Vertical Lifelines

While vertical lifelines have long been a viable solution to many fall exposure situations, they are about to get a new burst in popularity. With OSHA’s release of its new Walking-Working Surface rule in 2017, there was a new requirement for fall protection devices on fixed ladders beyond the heretofore accepted cages and wells. The most likely of these devices is a vertical lifeline which is a practical, inexpensive way to protect employees in almost all climbing situations (as well as other work-at-heights situations).

What, exactly, is a vertical lifeline, though?

Beyond stating that it is exactly what it sounds like: a lifeline that runs vertically (as opposed to the horizontal lifelines that many may be used to), it is a rope, cable or track to which an arrestor of some type is attached. In a fall, the arrestor will clamp down, lock in, or deploy whatever mechanism with which it is designed in order to slow and eventually stop the employee’s descent. A version of this that many may be familiar with is a rope grab. A rope grab would be used with a rope that is properly anchored at the uppermost point (or beyond the uppermost point) of the ladder, scaffold, or other location where your employees are climbing or working at heights. The employee would be wearing a standard full-body harness with a lanyard attached to the D-ring on back. The lanyard would be anchored to the rope grab which is a device located on the rope itself. In the event of a fall, the rope grab will basically squeeze down onto the rope preventing it from moving down (there are also manual rope grabs in which the rope grab will not move unless you are pulling the handle to free it up – so the difference is a rope grab that always moves unless you are falling versus one that never moves unless you intentionally allow it to do so).

Rope grabs are just one example, but probably the most frequently used as they are inexpensive, versatile and portable. Another option would be a fixed track installation with an arresting device, but it is highly unlikely that you will see roofers or window washers employ this type of installation since the track would need to be mounted each and every time they moved their work. However, in a factory setting, for example, where a fixed ladder is used day in and day out, it may make sense to install a fixed track. This type of system would keep it from being moved (or removed) and would also be more durable over time.
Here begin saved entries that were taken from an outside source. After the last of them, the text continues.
(* ===== verification/MemoryCapacity.v ===== *)
(** [services/memory/upload_capacity.py], the room a memory image needs: what is
    required of each device in each phase of an upload, the decision, and the
    search for the largest upload that fits.

    The disks answer through [_snapshot], an argument: it makes the directory
    and asks for its device and its free bytes. *)
From S2P Require Import Prelude PyBase Decimals PurePaths.
Import Str Decimals.

Module Capacity.
Import PurePaths.

Definition GIB : Z := 1024 * 1024 * 1024.
Definition SAFETY_MARGIN_BYTES : Z := 2 * GIB.
Definition MIN_OUTPUT_ALLOWANCE_BYTES : Z := 256 * 1024 * 1024.
Definition MAX_SELECTED_SIZE_BYTES : Z := 64 * GIB.

(** The exceptions, with their texts. *)
Inductive capacity_exn : Type :=
  | ValueError (message : str)
  | MemoryCapacityError (category message : str)
  | KeyError
  | OSError.

Record FilesystemSnapshot := { device : Z; available_bytes : Z }.

Record CapacityDecision := {
  accepted : bool;
  phase : str;
  selected_size_bytes : Z;
  bytes_already_staged : Z;
  staging_available_bytes : Z;
  final_available_bytes : Z;
  output_available_bytes : Z;
  staging_and_final_same_filesystem : bool;
  finalization_strategy : str;
  required_additional_bytes : Z;
  output_allowance_bytes : Z;
  safety_margin_bytes : Z;
  shortfall_bytes : Z;
  requirements_by_device : gmap str Z }.

(** The settings the module reads. *)
Record CapacitySettings := {
  memory_plugin_output_max_bytes : Z;
  memory_upload_staging_path : pure_path;
  backend_data_dir : pure_path;
  memory_output_root : option pure_path }.

Definition _output_allowance (settings : CapacitySettings) : Z :=
  Z.max (memory_plugin_output_max_bytes settings * 5) MIN_OUTPUT_ALLOWANCE_BYTES.

Definition _storage_roots (settings : CapacitySettings) : pure_path * pure_path * pure_path :=
  let final := join (backend_data_dir settings) (Path (lit "evidence")) in
  (memory_upload_staging_path settings, final, default final (memory_output_root settings)).

(** The keys of [snapshots]. *)
Inductive role : Type := staging | final | output.
#[export] Instance role_eq_dec : EqDecision role.
Proof. solve_decision. Defined.
Definition roles : list role := [staging; final; output].

(** [max(values, default=0)] *)
Definition max_or_0 (values : list Z) : Z := match values with [] => 0 | x :: l => fold_left Z.max l x end.

Section evaluate.
Variables (settings : CapacitySettings) (_snapshot : pure_path -> result capacity_exn FilesystemSnapshot).

(** [snapshots], taken in the order of the dict. *)
Definition take_snapshots : result capacity_exn (role -> FilesystemSnapshot) :=
  let '(staging_root, final_root, output_root) := _storage_roots settings in
  let! s := _snapshot staging_root in
  let! f := _snapshot final_root in
  let! o := _snapshot output_root in
  Ok (fun r => match r with staging => s | final => f | output => o end).

Section snapshots.
Variable snapshots : role -> FilesystemSnapshot.

Definition same_filesystem : bool := device (snapshots staging) =? device (snapshots final).
Definition strategy : str := if same_filesystem then lit "atomic_rename" else lit "staged_copy".

(** [available[d] = min(available.get(d, free), free)] for each snapshot. *)
Definition available : gmap Z Z :=
  fold_left (fun m r => let s := snapshots r in
    <[device s := Z.min (default (available_bytes s) (m !! device s)) (available_bytes s)]> m) roles ∅.

(** [require(role, amount)] *)
Definition require (requirements : gmap Z Z) (r : role) (amount : Z) : gmap Z Z :=
  let d := device (snapshots r) in
  <[d := default 0 (requirements !! d) + Z.max 0 amount]> requirements.

Definition margins : gmap Z Z :=
  fold_left (fun m r => <[device (snapshots r) := SAFETY_MARGIN_BYTES]> m) roles ∅.

Definition requirements (size : Z) (ph : str) (staged : Z) : result capacity_exn (gmap Z Z) :=
  let req := margins in
  let! req :=
    if bool_decide (ph = lit "pre_upload") then
      let req := require req staging size in
      Ok (if negb same_filesystem then require req final size else req)
    else if bool_decide (ph = lit "streaming") then
      let req := require req staging (size - staged) in
      Ok (if negb same_filesystem then require req final size else req)
    else if bool_decide (ph = lit "finalization") then
      Ok (if negb same_filesystem then require req final size else req)
    else Raise (ValueError (lit "Unsupported memory capacity phase: " ++ ph)) in
  Ok (require req output (_output_allowance settings)).

(** [requirements[d] - available[d]] for each device. *)
Definition gaps (req : gmap Z Z) : result capacity_exn (list Z) :=
  mapM_py (fun '(d, need) => let! room := of_option KeyError (available !! d) in Ok (need - room)) (map_to_list req).
End snapshots.

Definition evaluate_memory_upload_capacity (size : Z) (ph : str) (staged : Z) : result capacity_exn CapacityDecision :=
  let! _ := raise_if (size <=? 0) (ValueError (lit "selected_size_bytes must be greater than zero")) in
  let! _ := raise_if (MAX_SELECTED_SIZE_BYTES <? size) (ValueError (lit "selected_size_bytes is too large")) in
  let! _ := raise_if ((staged <? 0) || (size <? staged))
              (ValueError (lit "bytes_already_staged is outside the selected file size")) in
  let! snapshots := take_snapshots in
  let! req := requirements snapshots size ph staged in
  let! gap := gaps snapshots req in
  let shortfall := max_or_0 gap in
  Ok {| accepted := shortfall <=? 0;
        phase := ph;
        selected_size_bytes := size;
        bytes_already_staged := staged;
        staging_available_bytes := available_bytes (snapshots staging);
        final_available_bytes := available_bytes (snapshots final);
        output_available_bytes := available_bytes (snapshots output);
        staging_and_final_same_filesystem := same_filesystem snapshots;
        finalization_strategy := strategy snapshots;
        required_additional_bytes := max_or_0 (map snd (map_to_list req));
        output_allowance_bytes := _output_allowance settings;
        safety_margin_bytes := SAFETY_MARGIN_BYTES;
        shortfall_bytes := Z.max 0 shortfall;
        requirements_by_device := kmap str_of_Z req |}.
(** Two requests with a key that lives fifteen minutes. *)
Definition sample_client (id : string) : client :=
  {| slot := new_slot 0 None (Some (lit id)) []; state := idle; raised := []; sent := 0; granted_until := 0; given_back := false |}.
Definition sample_system : system sample_store :=
  {| store := (∅ : gmap str (str * Z)); now := 0; clients := {[ 0%nat := sample_client "first"; 1%nat := sample_client "second" ]} |}.
Lemma sample_fresh : fresh 900 sample_system.
Proof.
  split; [intros t until He; vm_compute in He; discriminate|]. cbn. intros i c Hi.
  apply lookup_insert_Some in Hi as [[_ <-]|[_ [_ <-]%lookup_singleton_Some]]; by vm_compute.
Qed.
Lemma sample_clients i c : clients sample_system !! i = Some c -> (i = 0%nat /\ c = sample_client "first") \/ (i = 1%nat /\ c = sample_client "second").
Proof. cbn. intros [[<- <-]|[_ [<- <-]%lookup_singleton_Some]]%lookup_insert_Some; auto. Qed.
Lemma sample_alone i c : clients sample_system !! i = Some c -> alone i (_token (slot c)) sample_system.
Proof. intros [[-> ->]|[-> ->]]%sample_clients j cj [[-> ->]|[-> ->]]%sample_clients; by vm_compute. Qed.

Definition minutes (n : Z) : Z := n * 60 * second.
(** The second request is refused while the first works, and gets in when the first is silent for too long. *)
Definition sample_start : list event := [Send 0 acquire delivered; Tick second; Receive 0; Send 1 acquire delivered; Receive 1].
Definition sample_stalled : list event := [Tick (minutes 15); Send 1 acquire delivered; Receive 1].

Definition after (es : list event) : system sample_store := default sample_system (run (10 * second) es sample_system).
Definition holds (i : nat) (s : system sample_store) : option bool := c ← clients s !! i; Some (_held (slot c)).

Lemma slot_exclusive_witness : holds 0 (after sample_start) = Some true /\ holds 1 (after sample_start) = Some false /\
  forall i j ci cj, clients (after sample_start) !! i = Some ci -> clients (after sample_start) !! j = Some cj ->
    in_lease 900 (10 * second) (now (after sample_start)) ci -> in_lease 900 (10 * second) (now (after sample_start)) cj -> i = j.
Proof.
  split; [vm_compute; reflexivity|]. split; [vm_compute; reflexivity|].
  intros i j ci cj Hi Hj Hli Hlj.
  destruct (slot_exclusive 900 (10 * second) ltac:(done) ltac:(done) sample_start sample_system (after sample_start) i j ci cj) as [Hij|[Hd|Hd]];
    try assumption; try discriminate Hd.
  - apply sample_fresh.
  - apply sample_alone.
  - vm_compute. reflexivity.
Defined.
There are a couple of safety issues to consider when installing a vertical lifeline (and this applies to anybody who may be considering using a retractable lanyard in place of a vertical lifeline, as well):

  • Remember that your employees will need to utilize this fall protection even when descending, so unless they are going to remain attached to it the entire time they are working at heights, you need to anchor the top at some point where they do not need to walk to the edge and lean over to reach it.
  • The anchor will need to get back down if others will be utilizing it before the first person descends. This may require having a separate rope attached in order for somebody down below to retrieve the anchor (or somebody above to retrieve it if somebody else has recently descended). Know ahead of time how this works and determine what the best plan of action is for your situation.

As always, training is an important part of using any type of fall protection equipment. Don’t expect that your employees will just know how to properly wear their harness, properly hook off to the anchor point, or any aspect other aspect of the system. The employer is required to provide this training so that the employees have the knowledge to keep themselves safe. Also, it is important that you train them that the device is not optional. Many employees would opt to not use the protection, so make the requirement clear and be prepared to enforce it.

Also, be prepared for OSHA’s Walking-Working Surfaces rule to be enforced. Any existing ladders over 24’ must now have some type of protection, whether a cage, well, ladders safety device, or personal fall arrest system. Any new installations over 24’ may no longer use a cage or well, so if you’re installing something new, you may become familiar with vertical lifelines very quickly. For those ladders over 24’ feet that now have wells or cages, you’ve got a little time. By 2036, those all must be converted to ladder safety devices or personal fall arrest systems.

Vertical lifelines, as mentioned, provide a fairly inexpensive, simple to use solution when climbing, working on suspended scaffolding, or otherwise working at heights. Ensure that your systems are installed properly and that your people know how to use them. Learn how to properly install and use vertical lifelines and you have added a new weapon to your arsenal against falls.